The Washington Post’s then New Delhi-based correspondent Elisabeth Bumiller wrote at the time that Mr. Lapierre “sometimes over-romanticizes the struggle of the poor” and possibly took broad liberties in translated comments. “It is certainly unusual to hear someone who buys blood from the poor of Calcutta exclaim, ‘Holy mackerel!’” she wrote.

But Bumiller also gave Mr. Lapierre high marks for humanity and empathy.

“‘The City of Joy’ is full of basic truths,” she wrote. “Some of its moments may stay with a reader forever. Who can forget the dying rickshaw puller selling his bones to a man who makes money from exporting skeletons, or the poor of Calcutta washing the body of a friend, and weeping during the riverbank cremation ceremony?”

Mr. Lapierre pledged to help aid groups in Kolkata with half his royalties from the book, which was made into a 1992 movie starring Patrick Swayze. Mr. Lapierre said he carried a thumb-bell used by a rickshaw puller to remind him of the slum — but after several weeks sleeping on a dirt floor in the home of a Polish priest, he said he would check into a five-star hotel.

“Three days of bubble baths,” he told the Associated Press in 1985, “and a taste of scotch.”

Dominique Lapierre was born July 30, 1931, in Châtelaillon-Plage, France, on the Bay of Biscay, into a family that kindled his lifelong interest in travel and writing. His mother was a journalist, and his father was a French diplomat who brought Mr. Lapierre to New Orleans as a teenager during a posting as consul general.

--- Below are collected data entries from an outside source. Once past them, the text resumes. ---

(* ===== verification/Mmobj.v ===== *)
(** * Memory objects (anon.c, shadow.c)

    Anonymous and shadow objects, and the table of operations through which
    page frames and address spaces call them. *)

From S2P Require Import Prelude Kstate Sched Vmstate Pframe.
Local Open Scope Z_scope.

(** [memcpy] and [memset] on whole pages of physical memory. *)
Definition copy_page (dst src : Z) (m : Z → Z) : Z → Z :=
  λ a, if decide (dst <= a < dst + PAGE_SIZE) then m (src + (a - dst)) else m a.
Definition zero_page (dst : Z) (m : Z → Z) : Z → Z :=
  λ a, if decide (dst <= a < dst + PAGE_SIZE) then 0 else m a.

Section create.
Context `{VmEnv}.

Definition anon_create : V optr :=
  s ← get;
  o ← deref (slab_alloc_mmobj anon_mmobj_ops s) "anon_obj";
  modify (set_mmobjs (insert o (with_refcount (λ _, 1) (mmobj_init anon_mmobj_ops))));;
  mret o.

Definition shadow_create : V optr :=
  s ← get;
  o ← deref (slab_alloc_mmobj shadow_mmobj_ops s) "shad_obj";
  modify (set_mmobjs (insert o (with_refcount (λ _, 1) (mmobj_init shadow_mmobj_ops))));;
  mret o.
End create.

Definition anon_ref (o : optr) : V () :=
  x ← mmobj_at o;
  KASSERT ((0 <? mmo_refcount x) && bool_decide (mmo_ops x = anon_mmobj_ops))
    "o && (0 < o->mmo_refcount) && (&anon_mmobj_ops == o->mmo_ops)";;
  upd_mmobj o (with_refcount (λ n, n + 1)).

Definition shadow_ref (o : optr) : V () :=
  x ← mmobj_at o;
  KASSERT ((0 <? mmo_refcount x) && bool_decide (mmo_ops x = shadow_mmobj_ops))
    "o && (0 < o->mmo_refcount) && (&shadow_mmobj_ops == o->mmo_ops)";;
  upd_mmobj o (with_refcount (λ n, n + 1)).

Section ops.
Context `{VmEnv} `{Machine} `{Errno} (ops : vtable).

Fixpoint anon_uncache (l : list pfptr) : V () :=
  match l with
  | [] => mret ()
  | pf :: l' =>
      x ← pframe_at pf;
      (if negb (pf_dirty x) then pframe_free ops pf
       else _ ← pframe_clean ops pf; pframe_free ops pf);;
      anon_uncache l'
  end.

(** The decrement after [slab_obj_free] has no effect on a live object. *)
Definition anon_put (o : optr) : V () :=
  x ← mmobj_at o;
  KASSERT ((0 <? mmo_refcount x) && bool_decide (mmo_ops x = anon_mmobj_ops))
    "o && (0 < o->mmo_refcount) && (&anon_mmobj_ops == o->mmo_ops)";;
  if negb (mmo_refcount x =? mmo_nrespages x + 1) then
    upd_mmobj o (with_refcount (λ n, n - 1))
  else
    anon_uncache (mmo_respages x);;
    modify (set_mmobjs (delete o)).

Definition anon_lookuppage (o : optr) (pagenum forwrite : Z) : V (Z * option pfptr) :=
  pframe_get ops o pagenum.

Definition anon_fillpage (o : optr) (pf : pfptr) : V Z :=
  x ← pframe_at pf;
  KASSERT (pf_busy x) "pframe_is_busy(pf)";;
  KASSERT (negb (pframe_is_pinned x)) "!pframe_is_pinned(pf)";;
  pframe_pin pf;;
  modify (set_mem (zero_page (pf_addr x)));;
  pframe_unpin pf;;
  mret 0.

Definition anon_dirtypage (o : optr) (pf : pfptr) : V Z := pframe_set_dirty pf;; mret 1.
Definition anon_cleanpage (o : optr) (pf : pfptr) : V Z := pframe_clear_dirty pf;; mret 1.

Fixpoint shadow_uncache (l : list pfptr) : V () :=
  match l with
  | [] => mret ()
  | pf :: l' =>
      pframe_unpin pf;;
      _ ← pframe_clean ops pf;
      pframe_free ops pf;;
      shadow_uncache l'
  end.

Definition shadow_put (o : optr) : V () :=
  x ← mmobj_at o;
  KASSERT ((0 <? mmo_refcount x) && bool_decide (mmo_ops x = shadow_mmobj_ops))
    "o && (0 < o->mmo_refcount) && (&shadow_mmobj_ops == o->mmo_ops)";;
  if negb (mmo_refcount x =? mmo_nrespages x + 1) then
    upd_mmobj o (with_refcount (λ n, n - 1))
  else
    shadow_uncache (mmo_respages x);;
    y ← mmobj_at o;
    sh ← deref (mmo_shadowed y) "o->mmo_shadowed";
    o_put ops sh;;
    modify (set_mmobjs (delete o)).

(** The loop of [shadow_lookuppage]: down the chain from [o], as long as
    objects are shadow objects, to the first one with the page resident; what
    is returned is that page or the object at the bottom. *)
Fixpoint lookup_chain (fuel : nat) (o : optr) (pagenum : Z) : V (pfptr + optr) :=
  x ← mmobj_at o;
  match mmo_shadowed x with
  | None => mret (inr o)
  | Some next =>
      r ← pframe_get_resident o pagenum;
      match r with
      | Some pf => mret (inl pf)
      | None => match fuel with
                | O => idle
                | S fuel' => lookup_chain fuel' next pagenum
                end
      end
  end.

Definition shadow_dirtypage (o : optr) (pf : pfptr) : V Z := pframe_set_dirty pf;; mret 0.

Definition shadow_lookuppage (o : optr) (pagenum forwrite : Z) : V (Z * option pfptr) :=
  if negb (forwrite =? 1) then
    s ← get;
    r ← lookup_chain (size (mmobjs s)) o pagenum;
    match r with
    | inl pf => mret (0, Some pf)
    | inr shad_next =>
        '(retVal, pf) ← pframe_lookup ops shad_next pagenum 0;
        if retVal <? 0 then mret (retVal, pf)
        else
          p ← deref pf "NULL != (*pf)";
          x ← pframe_at p;
          KASSERT ((pagenum =? pf_pagenum x) && negb (pf_busy x))
            "(pagenum == (*pf)->pf_pagenum) && (!pframe_is_busy(*pf))";;
          mret (0, Some p)
    end
  else
    r ← pframe_get_resident o pagenum;
    match r with
    | None =>
        '(retVal, pf) ← pframe_get ops o pagenum;
        if negb (retVal =? 0) then mret (retVal, pf)
        else
          p ← deref pf "*pf";
          shadow_dirtypage o p;;
          mret (0, Some p)
    | Some pf => mret (0, Some pf)
    end.

(** The loop of [shadow_fillpage]: the first object strictly below [o] that
    has the page resident. *)
Fixpoint fill_chain (fuel : nat) (o : optr) (pagenum : Z) : V (option pfptr) :=
  x ← mmobj_at o;
  match mmo_shadowed x with
  | None => mret None
  | Some next =>
      r ← pframe_get_resident next pagenum;
      match r with
      | Some pf => mret (Some pf)
      | None => match fuel with
                | O => idle
                | S fuel' => fill_chain fuel' next pagenum
                end
      end
  end.

Definition shadow_fillpage (o : optr) (pf : pfptr) : V Z :=
  x ← pframe_at pf;
  KASSERT (pf_busy x) "pframe_is_busy(pf)";;
  KASSERT (negb (pframe_is_pinned x)) "!pframe_is_pinned(pf)";;
  s ← get;
  r ← fill_chain (size (mmobjs s)) o (pf_pagenum x);
  match r with
  | Some pf_temp =>
      pframe_pin pf;;
      y ← pframe_at pf_temp;
      modify (set_mem (copy_page (pf_addr x) (pf_addr y)));;
      mret 0
  | None =>
      ob ← mmobj_at o;
      b ← match mmo_un ob with
          | mmo_bottom_obj b => mret b
          | mmo_vmas _ => panic "mmo_un.mmo_bottom_obj"
          end;
      '(retVal, pft) ← pframe_lookup ops b (pf_pagenum x) 0;
      if negb (retVal =? 0) then mret retVal
      else
        pf_temp ← deref pft "pf_temp";
        pframe_pin pf;;
        y ← pframe_at pf_temp;
        modify (set_mem (copy_page (pf_addr x) (pf_addr y)));;
        mret 0
  end.

Definition shadow_cleanpage (o : optr) (pf : pfptr) : V Z :=
  x ← pframe_at pf;
  '(_, pft) ← o_lookuppage ops o (pf_pagenum x) 1;
  pf_temp ← deref pft "pf_temp";
  y ← pframe_at pf_temp;
  modify (set_mem (copy_page (pf_addr y) (pf_addr x)));;
  pframe_clear_dirty pf_temp;;
  mret 0.

(** Calling through [o->mmo_ops]; [vnode_ops] are the operations of the
    objects that back files. *)
Definition dispatch (vnode_ops : vtable) : vtable := {|
  o_ref := λ o, x ← mmobj_at o;
    match mmo_ops x with
    | shadow_mmobj_ops => shadow_ref o
    | anon_mmobj_ops => anon_ref o
    | vnode_mmobj_ops _ => o_ref vnode_ops o
    end;
  o_put := λ o, x ← mmobj_at o;
    match mmo_ops x with
    | shadow_mmobj_ops => shadow_put o
    | anon_mmobj_ops => anon_put o
    | vnode_mmobj_ops _ => o_put vnode_ops o
    end;
  o_lookuppage := λ o n w, x ← mmobj_at o;
    match mmo_ops x with
    | shadow_mmobj_ops => shadow_lookuppage o n w
    | anon_mmobj_ops => anon_lookuppage o n w
    | vnode_mmobj_ops _ => o_lookuppage vnode_ops o n w
    end;
  o_fillpage := λ o pf, x ← mmobj_at o;
    match mmo_ops x with
    | shadow_mmobj_ops => shadow_fillpage o pf
    | anon_mmobj_ops => anon_fillpage o pf
    | vnode_mmobj_ops _ => o_fillpage vnode_ops o pf
    end;
  o_dirtypage := λ o pf, x ← mmobj_at o;
    match mmo_ops x with
    | shadow_mmobj_ops => shadow_dirtypage o pf
    | anon_mmobj_ops => anon_dirtypage o pf
    | vnode_mmobj_ops _ => o_dirtypage vnode_ops o pf
    end;
  o_cleanpage := λ o pf, x ← mmobj_at o;
    match mmo_ops x with
    | shadow_mmobj_ops => shadow_cleanpage o pf
    | anon_mmobj_ops => anon_cleanpage o pf
    | vnode_mmobj_ops _ => o_cleanpage vnode_ops o pf
    end |}.
End ops.

Definition no_ops : vtable := {|
  o_ref := λ _, idle; o_put := λ _, idle; o_lookuppage := λ _ _ _, idle;
  o_fillpage := λ _ _, idle; o_dirtypage := λ _ _, idle; o_cleanpage := λ _ _, idle |}.

(** The objects' operations call page frame operations, which call the
    operations of the same and of other objects; [mmobj_table n] allows for
    [n] nested calls through the table. *)
Fixpoint mmobj_table `{VmEnv} `{Machine} `{Errno} (vnode_ops : vtable) (n : nat) : vtable :=
  match n with
  | O => no_ops
  | S n' => dispatch (mmobj_table vnode_ops n') vnode_ops
  end.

In Louisiana, Mr. Lapierre attended school and developed a love for cars and the open road. He later hitchhiked and traveled across the United States — adventures he incorporated into his first book when he was 19.

Mr. Lapierre graduated in 1952 from Lafayette College in Easton, Pa., and bought a 1937 Chrysler convertible for $30. He and his first wife, Aliette Spitzer, took a road trip honeymoon, driving the car to Mexico and then Los Angeles, where they won $300 on a radio game show when they were almost out of money.

Mr. Lapierre sold the Chrysler, and they booked passage on a ship to Japan, and eventually worked their way across Asia and the Middle East. The travels were turned into his second book, “Honeymoon Around the World,” first published in French in 1953 and English in 1957.

Mr. Lapierre was conscripted into the French army, serving as an interpreter with Allied forces in Belgium. There, he met Collins, an American corporal, who took a job with the United Press news agency in Paris after his discharge. Mr. Lapierre was with Paris Match. They decided to try their hand at something bigger — a book about the liberation of Paris.

Its commercial success led them to the next project, “O Jerusalem!” about the birth of the state of Israel, which was adapted into a 2006 film. In 1980, they collaborated on a novel, “The Fifth Horseman,” about a Libyan terrorist plotting to detonate a hydrogen bomb in New York. (Collins died in 2005.)

Mr. Lapierre married Conchon-Lapierre in 1980. In addition to his wife, survivors include a daughter, Alexandra, from his first marriage. Complete information on survivors was not immediately available.

Mr. Lapierre once said his curiosity was so expansive that he would need “10 incarnations” of life to fully explore the world.

“I like the idea that the world never stops,” he said, “that you are never bored.”